Dizem as más línguas que é porque Ross é judeu como Albright e Kissinger. Assim agrada a AIPAC e seria bem-vindo em Tel Aviv onde a extrema-direita reina.
"Mas e os direitos palestinos? Quem vai cuidar?" perguntou um negociador da paz.
John Kerry? Talvez. Casado com a luso-moçambicana Maria Teresa Thierstein Simões-Ferreira -  ex-esposa do milionário Heinz naturalizada estadunidense - Kerry é católico praticante. Teresa também, além de filantrópica que defende causas importantes, sem controvérsia.

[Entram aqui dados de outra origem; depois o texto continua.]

(* ===== verification/Strconv.v ===== *)
(** * Decimal integers (Go's strconv.ParseInt and FormatInt, base 10, 64 bits)

    The counters of the keyspace are stored as decimal text. *)

From S2P Require Import Prelude.

Open Scope Z_scope.

Definition ascii_minus : byte := 45.
Definition ascii_plus : byte := 43.

(** The digits of [n], most significant first, before [acc]. *)
Fixpoint format_digits (fuel : nat) (n : Z) (acc : bytes) : bytes :=
  match fuel with
  | O => acc
  | S fuel =>
      let acc := 48 + n mod 10 :: acc in
      if n / 10 =? 0 then acc else format_digits fuel (n / 10) acc
  end.

(** 2^63 has nineteen digits. *)
Definition FormatInt (v : Z) : bytes :=
  if v <? 0 then ascii_minus :: format_digits 20 (- v) [] else format_digits 20 v [].

Fixpoint parse_digits (l : bytes) (acc : Z) : option Z :=
  match l with
  | [] => Some acc
  | c :: l => if (48 <=? c) && (c <=? 57) then parse_digits l (acc * 10 + (c - 48)) else None
  end.

(** [None] is a syntax or range error. *)
Definition ParseInt (s : bytes) : option Z :=
  let '(neg, digits) :=
    match s with
    | c :: r => if c =? ascii_minus then (true, r) else if c =? ascii_plus then (false, r) else (false, s)
    | [] => (false, [])
    end in
  match digits with
  | [] => None
  | _ =>
      match parse_digits digits 0 with
      | None => None
      | Some u =>
          let v := if (neg : bool) then - u else u in
          if bool_decide (in_i64 v) then Some v else None
      end
  end.

Lemma parse_digit d l acc : 0 <= d < 10 -> parse_digits (48 + d :: l) acc = parse_digits l (acc * 10 + d).
Proof.
  intros Hd. cbn [parse_digits].
  replace ((48 <=? 48 + d) && (48 + d <=? 57)) with true by (symmetry; apply andb_true_iff; split; apply Z.leb_le; lia).
  f_equal. lia.
Qed.

Lemma format_digits_head fuel : forall n acc,
  fuel <> O -> exists d r, format_digits fuel n acc = 48 + d :: r /\ 0 <= d < 10.
Proof.
  induction fuel as [|fuel IH]; intros n acc Hf; [done|]. cbn [format_digits].
  assert (Hm : 0 <= n mod 10 < 10) by (apply Z.mod_pos_bound; lia).
  destruct (n / 10 =? 0); [by eexists _, _|]. destruct fuel as [|fuel]; [by eexists _, _|]. by apply IH.
Qed.

Lemma parse_format_digits fuel : forall n acc,
  0 <= n < 10 ^ Z.of_nat fuel -> fuel <> O -> parse_digits (format_digits fuel n acc) 0 = parse_digits acc n.
Proof.
  induction fuel as [|fuel IH]; intros n acc Hn Hf; [done|]. cbn [format_digits].
  assert (Hm : 0 <= n mod 10 < 10) by (apply Z.mod_pos_bound; lia). pose proof (Z.div_mod n 10 ltac:(lia)) as Hdm.
  destruct (Z.eqb_spec (n / 10) 0) as [E|E]; [rewrite parse_digit by done; f_equal; lia|].
  destruct fuel as [|fuel]; [exfalso; apply E, Z.div_small; change (10 ^ Z.of_nat 1) with 10 in Hn; lia|].
  rewrite IH; [rewrite parse_digit by done; f_equal; lia| |done].
  rewrite Nat2Z.inj_succ, Z.pow_succ_r in Hn by lia. split; [apply Z.div_pos; lia|apply Z.div_lt_upper_bound; lia].
Qed.

(** Parsing the text of a 64-bit integer returns it. *)
Lemma ParseInt_FormatInt v : in_i64 v -> ParseInt (FormatInt v) = Some v.
Proof.
  intros Hv. unfold in_i64 in Hv. unfold FormatInt. destruct (Z.ltb_spec v 0) as [Hneg|Hpos].
  - unfold ParseInt. cbn [ascii_minus Z.eqb Pos.eqb].
    destruct (format_digits_head 20 (- v) [] ltac:(done)) as (d & r & E & _). rewrite E, <- E.
    rewrite parse_format_digits by (cbn; lia). cbn [parse_digits]. rewrite Z.opp_involutive.
    by rewrite bool_decide_eq_true_2.
  - unfold ParseInt. destruct (format_digits_head 20 v [] ltac:(done)) as (d & r & E & Hd).
    rewrite E. destruct (Z.eqb_spec (48 + d) ascii_minus) as [F|_]; [unfold ascii_minus in F; lia|].
    destruct (Z.eqb_spec (48 + d) ascii_plus) as [F|_]; [unfold ascii_plus in F; lia|]. rewrite <- E.
    rewrite parse_format_digits by (cbn; lia). cbn [parse_digits]. by rewrite bool_decide_eq_true_2.
Qed.
(* ===== verification/Apply.v ===== *)
(** * Command evaluation and application (pkg/kvserver/apply.go, state.go,
      the triggers of split.go and merge.go, evalOnePhase of txn.go)

    A replica is a state machine over its engine: each committed log entry
    is evaluated on an engine batch, and the batch is committed together
    with the applied index and the rest of the replicated state.  The
    in-memory copies of that state ([r.mu]) are the record [replicaMu].

    The model is of a store whose raft state shares the state engine
    (TruncateLog deletes its log prefix in the command's batch).  JSON
    marshalling of the stored records is a parameter ([StateCodec]).  What a
    command meets outside the range is the environment of its application:
    the log's last index (TruncateLog) and the local right-hand replica once
    the merge's wait is over ([None] when the wait was abandoned).  The load
    handoff and the checksum trigger, which change no replicated state, are
    not modelled. *)

From S2P Require Import Prelude Encoding Hlc Keys MvccKey Pebble Enginepb Mvcc MvccWrite MvccScan Kvpb TxnRecord Gc Strconv.
From Stdlib Require Import String.

#[local] Abbreviation length := Datatypes.length.
#[local] Open Scope list_scope.

Open Scope Z_scope.

(** ** Stored state (state.go) *)

Record truncatedState := mkTrunc { tsIndex : Z; tsTerm : Z }.

Record replicaState := mkState {
  rsAppliedIndex : Z; rsTruncated : truncatedState; rsGCThreshold : Timestamp; rsSizeBytes : Z; rsFrozen : bool;
  rsMergedInto : Z; rsClosedTS : Timestamp }.
Definition replicaState0 : replicaState := mkState 0 (mkTrunc 0 0) ts0 0 false 0 ts0.

Class StateCodec := {
  state_marshal : replicaState -> bytes;
  state_unmarshal : bytes -> option replicaState;
  desc_marshal : RangeDescriptor -> bytes;
  desc_unmarshal : bytes -> option RangeDescriptor }.

Class StateCodecLaws (SC : StateCodec) : Prop := {
  state_roundtrip st : state_unmarshal (state_marshal st) = Some st;
  state_nonempty st : state_marshal st <> [];
  desc_roundtrip d : desc_unmarshal (desc_marshal d) = Some d;
  desc_nonempty d : desc_marshal d <> [] }.

(** The replicated part of [Replica.mu]. *)
Record replicaMu := mkMu {
  muDesc : RangeDescriptor; muAppliedIndex : Z; muTruncated : truncatedState; muGCThreshold : Timestamp; muSizeBytes : Z;
  muFrozen : bool; muMergedInto : Z; muClosedTS : Timestamp }.

Definition mu_desc (m : replicaMu) (d : RangeDescriptor) : replicaMu :=
  mkMu d (muAppliedIndex m) (muTruncated m) (muGCThreshold m) (muSizeBytes m) (muFrozen m) (muMergedInto m) (muClosedTS m).
Definition mu_applied (m : replicaMu) (i : Z) : replicaMu :=
  mkMu (muDesc m) i (muTruncated m) (muGCThreshold m) (muSizeBytes m) (muFrozen m) (muMergedInto m) (muClosedTS m).
Definition mu_truncated (m : replicaMu) (t : truncatedState) : replicaMu :=
  mkMu (muDesc m) (muAppliedIndex m) t (muGCThreshold m) (muSizeBytes m) (muFrozen m) (muMergedInto m) (muClosedTS m).
Definition mu_gc (m : replicaMu) (t : Timestamp) : replicaMu :=
  mkMu (muDesc m) (muAppliedIndex m) (muTruncated m) t (muSizeBytes m) (muFrozen m) (muMergedInto m) (muClosedTS m).
Definition mu_size (m : replicaMu) (z : Z) : replicaMu :=
  mkMu (muDesc m) (muAppliedIndex m) (muTruncated m) (muGCThreshold m) z (muFrozen m) (muMergedInto m) (muClosedTS m).
Definition mu_frozen (m : replicaMu) (f : bool) (into : Z) : replicaMu :=
  mkMu (muDesc m) (muAppliedIndex m) (muTruncated m) (muGCThreshold m) (muSizeBytes m) f into (muClosedTS m).
Definition mu_closed (m : replicaMu) (t : Timestamp) : replicaMu :=
  mkMu (muDesc m) (muAppliedIndex m) (muTruncated m) (muGCThreshold m) (muSizeBytes m) (muFrozen m) (muMergedInto m) t.

(** ** Small rules *)

Definition maxTimestamp : Timestamp := mkTs maxInt64 maxInt32.

Definition batchTxnMeta (ba : BatchRequest) : option TxnMeta := tMeta <$> bhTxn (baHeader ba).
Definition readTimestamp (ba : BatchRequest) : Timestamp :=
  match bhTxn (baHeader ba) with Some t => tReadTimestamp t | None => bhTimestamp (baHeader ba) end.
Definition writeTimestamp (ba : BatchRequest) : Timestamp :=
  match bhTxn (baHeader ba) with Some t => WriteTimestamp (tMeta t) | None => bhTimestamp (baHeader ba) end.

Definition plain_write (u : RequestUnion) : bool :=
  match GetInner u with Some (RPut _) | Some (RDelete _) => true | _ => false end.

Definition is1PC (ba : BatchRequest) : bool :=
  match bhTxn (baHeader ba) with
  | None => false
  | Some _ =>
      if (length (baRequests ba) <? 2)%nat then false
      else
        match last (baRequests ba) with
        | Some u =>
            match uEndTxn u with
            | Some e => etCommit e && etAll e && forallb plain_write (removelast (baRequests ba))
            | None => false
            end
        | None => false
        end
  end.

Definition scanTargetBytes : Z := Z.shiftl 8 20.
Definition scanResponse (res : ScanResult) : ScanResponse :=
  mkScanResponse (map (fun kv => mkKV (kvKey kv) (kvValue kv)) (KVs res)) (Resume res).

Definition mvccVersionOverhead : Z := 16.
Definition zlen {A} (l : list A) : Z := Z.of_nat (length l).

(** What one request adds; the sums are on int64. *)
Definition request_size_delta (u : RequestUnion) : Z :=
  match GetInner u with
  | Some (RPut r) => zlen (hKey (puHeader r)) + zlen (puValue r) + mvccVersionOverhead
  | Some (RDelete r) => zlen (hKey (deHeader r)) + mvccVersionOverhead
  | Some (RIncrement r) => zlen (hKey (icHeader r)) + mvccVersionOverhead + 8
  | Some (RGC r) => fold_left (fun d v => i64 (d - gvBytes v)) (gcVersions r) 0
  | _ => 0
  end.
Definition commandSizeDelta (ba : BatchRequest) : Z :=
  fold_left (fun d u => i64 (d + request_size_delta u)) (baRequests ba) 0.

(** The intents collected so far, one per key, in the order met. *)
Definition intentCollector := list Intent.
Definition collect_one (c : intentCollector) (i : Intent) : intentCollector :=
  if existsb (fun j => beqb (inKey j) (inKey i)) c then c else c ++ [i].
Definition collect (c : intentCollector) (intents : list Intent) : intentCollector := fold_left collect_one intents c.
Definition collector_err (c : intentCollector) : option mvcc_err :=
  match c with [] => None | _ => Some (WriteIntentError c) end.

Definition metaUpdateApplies (existing : option RangeDescriptor) (req : UpdateMetaRequest) : bool :=
  match umDesc req with
  | None =>
      match existing with
      | Some e => (RangeID e =? umIfRangeID req) && (Generation e <=? umIfGeneration req)
      | None => false
      end
  | Some d =>
      match existing with
      | None => true
      | Some e =>
          if Generation e <? Generation d then true
          else (RangeID e =? RangeID d) && (Generation e =? Generation d)
      end
  end.

Definition staleDescriptorChange (current produced : Z) : bool := negb (produced =? i64 (current + 1)).

Definition sameReplicas (a b : list ReplicaDescriptor) : bool :=
  (length a =? length b)%nat && forallb (fun x => existsb (fun y => bool_decide (x = y)) b) a.
Definition sameDescriptor (a b : RangeDescriptor) : bool :=
  (RangeID a =? RangeID b) && (Generation a =? Generation b) && beqb (StartKey a) (StartKey b) &&
  beqb (EndKey a) (EndKey b) && sameReplicas (Replicas a) (Replicas b).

Mas voltando a Obama e à visita no Oriente Médio, estava programado que o lado oriental da Linha Verde ele só veria do alto e rápido.
Mesmo assim, esperava-se que ele olhasse para baixo e visse o muro da vergonha, a Cisjordânia entrecortada de colônias e de barragens.

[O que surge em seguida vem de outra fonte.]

Definition ex_end : leader := default (leader0 tsCache0 ex_replica) (run 0 true ex_schedule (leader0 tsCache0 ex_replica)).

Lemma ex_schedule_runs : run 0 true ex_schedule (leader0 tsCache0 ex_replica) = Some ex_end.
Proof. vm_compute. reflexivity. Qed.

Lemma ex_schedule_ok : Forall event_ok ex_schedule /\ cache_small tsCache0.
Proof.
  split; [repeat constructor; cbn; unfold maxInt64, maxInt32; first [lia|discriminate]|].
  split_and!; [split; [apply ts0_ok|discriminate]|split..]; cbn; set_solver.
Qed.

Definition ex_bump : bump := mkBump [mkSpan [4; 1] None] (mkTs 10 0) uuid_Nil 1 1.

Lemma served_reads_protected_witness : mkTs 10 0 <t mkTs 20 0.
Proof.
  destruct ex_schedule_ok as [He Hc].
  destruct (served_reads_protected 0 true ex_schedule tsCache0 ex_replica ex_end ex_bump 2
    (mkCommand (ex_put_batch [4; 1] [8] 20) None None ts0) [4; 1]) as [H|[H _]].
  - exact Hc.
  - exact He.
  - repeat constructor.
  - exact ex_schedule_runs.
  - vm_compute. apply list_elem_of_further, list_elem_of_here.
  - cbn. lia.
  - vm_compute. reflexivity.
  - exists (mkSpan [4; 1] None). split; [apply list_elem_of_here|reflexivity].
  - exists (mkSpan [4; 1] None). split; [apply list_elem_of_here|reflexivity].
  - exact H.
  - discriminate.
Defined.

Lemma closed_timestamp_honored_witness : mkTs 12 0 <t mkTs 20 0.
Proof.
  destruct ex_schedule_ok as [He Hc].
  apply (closed_timestamp_honored 0 true ex_schedule tsCache0 ex_replica ex_end 1 2
    (closed_command 1 (mkTs 12 0)) (mkCommand (ex_put_batch [4; 1] [8] 20) None None ts0) [4; 1]).
  - exact Hc.
  - exact He.
  - exact ex_schedule_runs.
  - vm_compute. reflexivity.
  - vm_compute. reflexivity.
  - lia.
  - discriminate.
  - exists (mkSpan [4; 1] None). split; [apply list_elem_of_here|reflexivity].
  - split; vm_compute; [discriminate|reflexivity].
Defined.

(** A caller that gives up releases its latch with its write still in the
    log: the read at 10 that follows passes the gates, sees nothing and
    raises the cache too late; then the write applies at 5, beneath it. *)
Definition ex_abandoned : list event :=
  [EStart 1 (ex_put_batch [4; 1] [7] 5); EGate 1 false; EPropose 1; EAbandon 1;
   EStart 2 (ex_get_batch [4; 1] 10); EGate 2 false; EServe 2 true; EApply ex_env].

Lemma append_refines rs s a e ents :
  refines_log rs s a -> contiguous (enIndex e) (e :: ents) -> tsIndex (al_trunc a) < enIndex e -> enIndex e <= al_last a + 1 ->
  enIndex e + Z.of_nat (length ents) < 2 ^ 64 - 1 ->
  refines_log (append (e :: ents) rs s).1 (append (e :: ents) rs s).2 (log_append (e :: ents) a).
Proof.
  intros (Hok & Ht & Hl & Hst) Hce H1 H2 H3. destruct (log_append_ok a e ents Hok Hce H1 H2 H3) as [Hok' Hlast'].
  pose proof Hok as (Hn & Hb & Hc). unfold append. destruct (last (e :: ents)) as [x|] eqn:Ex; [|by apply last_None in Ex].
  pose proof (contiguous_last _ _ _ Hce Ex) as Hx. cbn [length] in Hx. cbn [fst snd].
  split; [done|]. split; [exact Ht|]. split; [cbn [rs_with_last rs_lastIndex]; lia|].
  change (rs_rangeID (rs_with_last rs (enIndex x))) with (rs_rangeID rs). set (id := rs_rangeID rs) in *.
  rewrite (u64_small (enIndex x + 1)) by (unfold in_u64; lia). unfold delete_log_range. rewrite Hl.
  set (n := Z.to_nat (al_last a + 1 - (enIndex x + 1))). assert (Hn' : enIndex x + 1 + Z.of_nat n < 2 ^ 64) by lia.
  intros k v Hk. unfold log_append. cbn [al_entries]. set (m := Z.to_nat (enIndex e - tsIndex (al_trunc a) - 1)). split.
  - intros Hg. destruct (decide (Exists (fun y => RaftLogKey id (enIndex y) = k) (e :: ents))) as [Hex|Hnex].
    + apply Exists_exists in Hex as (y & Hy & <-). exists y. pose proof (contiguous_elem _ _ y Hce Hy) as Hyi. cbn [length] in Hyi.
      rewrite delete_log_out in Hg; [|lia|lia|]; [|intros j Hj E; apply log_key_inj in E; unfold in_u64; lia].
      rewrite (put_entries_in id _ y _ (enIndex e) Hce) in Hg; [|lia|cbn [length]; lia|done]. injection Hg as <-.
      split; [apply elem_of_app; by right|done].
    + assert (Hnd : forall j, enIndex x + 1 <= j < enIndex x + 1 + Z.of_nat n -> k <> RaftLogKey id j).
      { intros j Hj ->. rewrite delete_log_in in Hg; [done|lia|lia|]. by exists j. }
      rewrite delete_log_out, put_entries_out in Hg; [|intros y Hy E; apply Hnex, Exists_exists; by exists y|lia|lia|done].
      apply Hst in Hg as (y & Hy & -> & ->); [|done]. exists y. split; [|done]. apply elem_of_app. left.
      apply (contiguous_take _ (tsIndex (al_trunc a) + 1)); [done|]. split; [done|].
      pose proof (contiguous_elem _ _ y Hc Hy) as Hyi. destruct (Z.lt_ge_cases (enIndex y) (enIndex e)) as [|Hge]; [lia|exfalso].
      destruct (Z.lt_ge_cases (enIndex x) (enIndex y)) as [Hgt|Hle]; [eapply (Hnd (enIndex y)); [unfold al_last in *; lia|done]|].
      destruct (lookup_lt_is_Some_2 (e :: ents) (Z.to_nat (enIndex y - enIndex e))) as [z Hz]; [cbn [length]; lia|].
      apply Hnex, Exists_exists. exists z. split; [by eapply list_elem_of_lookup_2|]. f_equal.
      rewrite (contiguous_lookup _ _ _ _ Hce Hz). lia.
  - intros (y & Hy & -> & ->). apply elem_of_app in Hy as [Hy|Hy].
    + apply (contiguous_take _ (tsIndex (al_trunc a) + 1)) in Hy as [Hy Hlt]; [|done]. pose proof (contiguous_elem _ _ y Hc Hy).
      rewrite delete_log_out; [|lia|lia|intros j Hj E; apply log_key_inj in E; unfold in_u64; lia].
      rewrite put_entries_out; [apply Hst; [done|by exists y]|].
      intros z Hz E. pose proof (contiguous_elem _ _ z Hce Hz). cbn [length] in *. apply log_key_inj in E; unfold in_u64; lia.
    + pose proof (contiguous_elem _ _ y Hce Hy) as Hyi. cbn [length] in Hyi.
      rewrite delete_log_out; [|lia|lia|intros j Hj E; apply log_key_inj in E; unfold in_u64; lia].
      apply (put_entries_in id _ y _ (enIndex e) Hce); [lia|cbn [length]; lia|done].
Qed.

Lemma truncate_refines rs s a index term :
  refines_log rs s a -> index <= al_last a ->
  exists rs' s', rs_stageTruncate index term rs s = Ok (rs', s') /\ refines_log rs' s' (log_truncate index term a) /\
    rs_rangeID rs' = rs_rangeID rs /\ rs_split rs' = rs_split rs /\
    (forall k, ~ in_log_span (rs_rangeID rs) k -> st_get s' k = st_get s k).
Proof.
  intros Href Hle. pose proof Href as (Hok & Ht & Hl & Hst). pose proof Hok as (Hn & Hb & Hc).
  unfold rs_stageTruncate, log_truncate. rewrite Ht, Hl. destruct (Z.leb_spec index (tsIndex (al_trunc a))) as [H0|H0].
  { exists rs, s. done. }
  destruct (Z.ltb_spec (al_last a) index); [lia|]. eexists _, _. split; [done|].
  set (m := Z.to_nat (index - tsIndex (al_trunc a))). assert (Hm : (m <= length (al_entries a))%nat) by (unfold al_last in *; lia).
  rewrite (u64_small (tsIndex (al_trunc a) + 1)) by (unfold in_u64, al_last in *; lia). unfold delete_log_range.
  set (n := Z.to_nat (index + 1 - (tsIndex (al_trunc a) + 1))).
  assert (Hn2 : tsIndex (al_trunc a) + 1 + Z.of_nat n < 2 ^ 64) by (unfold al_last in *; lia). split; [|split; [done|split; [done|]]].
  - assert (Hlast : index + Z.of_nat (length (drop m (al_entries a))) = al_last a) by (rewrite length_drop; unfold al_last in *; lia).
    split.
    { split; cbn [al_trunc al_entries tsIndex]; [lia|]. split; [unfold al_last at 1; cbn [al_trunc al_entries tsIndex]; lia|].
      replace (index + 1) with (tsIndex (al_trunc a) + 1 + Z.of_nat m) by lia. by apply contiguous_drop_self. }
    split; [done|]. split; [unfold al_last at 1; cbn [rs_with_truncated rs_lastIndex al_trunc al_entries tsIndex]; lia|].
    change (rs_rangeID (rs_with_truncated _ _)) with (rs_rangeID rs). set (id := rs_rangeID rs) in *. cbn [al_entries]. intros k v Hk. split.
    + intros Hg. assert (Hnd : forall j, tsIndex (al_trunc a) + 1 <= j < tsIndex (al_trunc a) + 1 + Z.of_nat n -> k <> RaftLogKey id j).
      { intros j Hj ->. rewrite delete_log_in in Hg; [done|lia|lia|]. by exists j. }
      rewrite delete_log_out in Hg by (done || lia). apply Hst in Hg as (y & Hy & -> & ->); [|done]. exists y. split; [|done].
      apply (contiguous_drop _ (tsIndex (al_trunc a) + 1)); [done|]. split; [done|].
      pose proof (contiguous_elem _ _ y Hc Hy). destruct (Z.lt_ge_cases (enIndex y) (tsIndex (al_trunc a) + 1 + Z.of_nat m)); [|lia].
      by destruct (Hnd (enIndex y) ltac:(lia)).
    + intros (y & Hy & -> & ->). apply (contiguous_drop _ (tsIndex (al_trunc a) + 1)) in Hy as [Hy Hge]; [|done].
      pose proof (contiguous_elem _ _ y Hc Hy). unfold al_last in *.
      rewrite delete_log_out; [apply Hst; [done|by exists y]|lia|lia|intros j Hj E; apply log_key_inj in E; unfold in_u64; lia].
  - intros k Hk. apply delete_log_out; [lia..|]. intros j _ ->. apply Hk, log_key_in_span.
Qed.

Para compensar estas imagens intragáveis, os israelenses têm sempre um coringa na manga. O museu Yad Vashem Holocausto, onde exibem ao visitante uma foto do velho Grande Mufti de Jerusalém com Adolf Hitler. É a maneira insidiosa que encontraram de contaminar todo palestino com o nazismo até essa foto ser tirada de lá.
Tentam assim esconder que os palestinos lutaram ao lado dos britânicos na Segunda Guerra Mundial. Em troca da liberdade que nunca alcançaram.

Mas como Deus é grande, a visita presidencial terminava realmente em Belém. O presidente da Autoridade Palestina acompanhou Barack Obama e John Kerry à Basílica da Natividade, onde os dois homens passaram vinte minutos observando detalhes.
Pergunto-me se Obama lembrou-se que votou contra a Basílica ser tombada pela Unesco no dia 29 de junho de 2012... atendendo demanda do governo israelense.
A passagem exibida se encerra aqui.